GoogleはGoogle I/Oに合わせて、Geminiシリーズの最新世代となる「Gemini 3.5」を公式ブログで発表した。打ち出されたキーフレーズは「frontier intelligence with action」。フロンティアレベルの知能に加え、「行動する」ことを正面に据えた点が、これまでのGeminiの位置づけと明確に異なる。

ここでいう「action」は、モデルがユーザーの指示に応じて単に回答を返すだけでなく、ツールを呼び出し、外部システム上で具体的なタスクを実行することを指す方向性とみてよい。AIエージェントのトレンドが2025年から続くなかで、Googleはアプリ層ではなくモデル層からエージェント機能を統合する立場をI/Oというフラッグシップの場で改めて示した形になる。

日本の開発現場にとっての含意は二つある。第一に、エージェント実装の責務分担の見直しだ。これまでLangChain系フレームワークやアプリ側で組んでいたツール呼び出し・計画立案を、モデル本体に寄せる選択肢が現実的になる。第二に、評価指標の更新である。MMLUなどの知識ベンチマークだけでなく、ツール実行成功率・タスク完遂率・人間介入回数といった「行動」軸の指標を、自社のPoCで測る必要が出てくる。
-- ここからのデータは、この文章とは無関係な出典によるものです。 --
(** X5: a run that parses reports without [-json] prints their blocks, as
    [printHuman] lays them out, and nothing else, and returns. *)
Theorem main_human_output (cl : CommandLine) (w w1 : World)
  (reporter : Reporter) (logData : bytes) (reports : list report.Report) :
  startup cl w = (Ret (reporter, logData), w1) ->
  fst (parseReports (flag_Parse cl) reporter logData w1) = Ret reports ->
  reports <> [] ->
  flagJSON (flag_Parse cl) = false ->
  stdout_err w = None ->
  main cl w
  = (Ret tt,
     printed (logged w1 (parse_call (flag_Parse cl))) (human_text reports))
  /\ stdout (snd (main cl w)) = stdout w ++ human_text reports.
Proof.
  intros Hs Hp Hn Hj Hw.
  destruct (startup_output cl w w1 _ Hs) as [So Se].
  apply parseReports_parsed in Hp.
  assert (E : main cl w
              = (Ret tt,
                 printed (logged w1 (parse_call (flag_Parse cl)))
                   (human_text reports))).
  { rewrite (main_after_startup cl w w1 _ _ Hs).
    rewrite present_reports by (now rewrite Hp).
    rewrite Hj, Hp. apply printHuman_prints.
    unfold logged; cbn [stdout_err]. congruence. }
  split; [exact E|]. rewrite E. cbn [snd printed logged stdout].
  now rewrite So.
Qed.

(** *** A standard output that fails *)








(** *** How main ends *)

Lemma quiet_tool_Failf {A} (msg : string) :
  ends returns_quietly (@tool_Failf _ _ A msg).
Proof. intros w E. discriminate. Qed.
一方で、現時点で公式ブログ以外の詳細情報(API仕様、価格、提供地域、安全策)は本記事執筆時点で限られている。日本語環境での性能、Workspace・Google Cloudとの統合範囲、企業向け権限制御の具体は、続報と公式ドキュメントで確認すべき項目だ。導入判断を急ぐより、まず手持ちの定型業務1件で行動成功率を測ることを推奨する。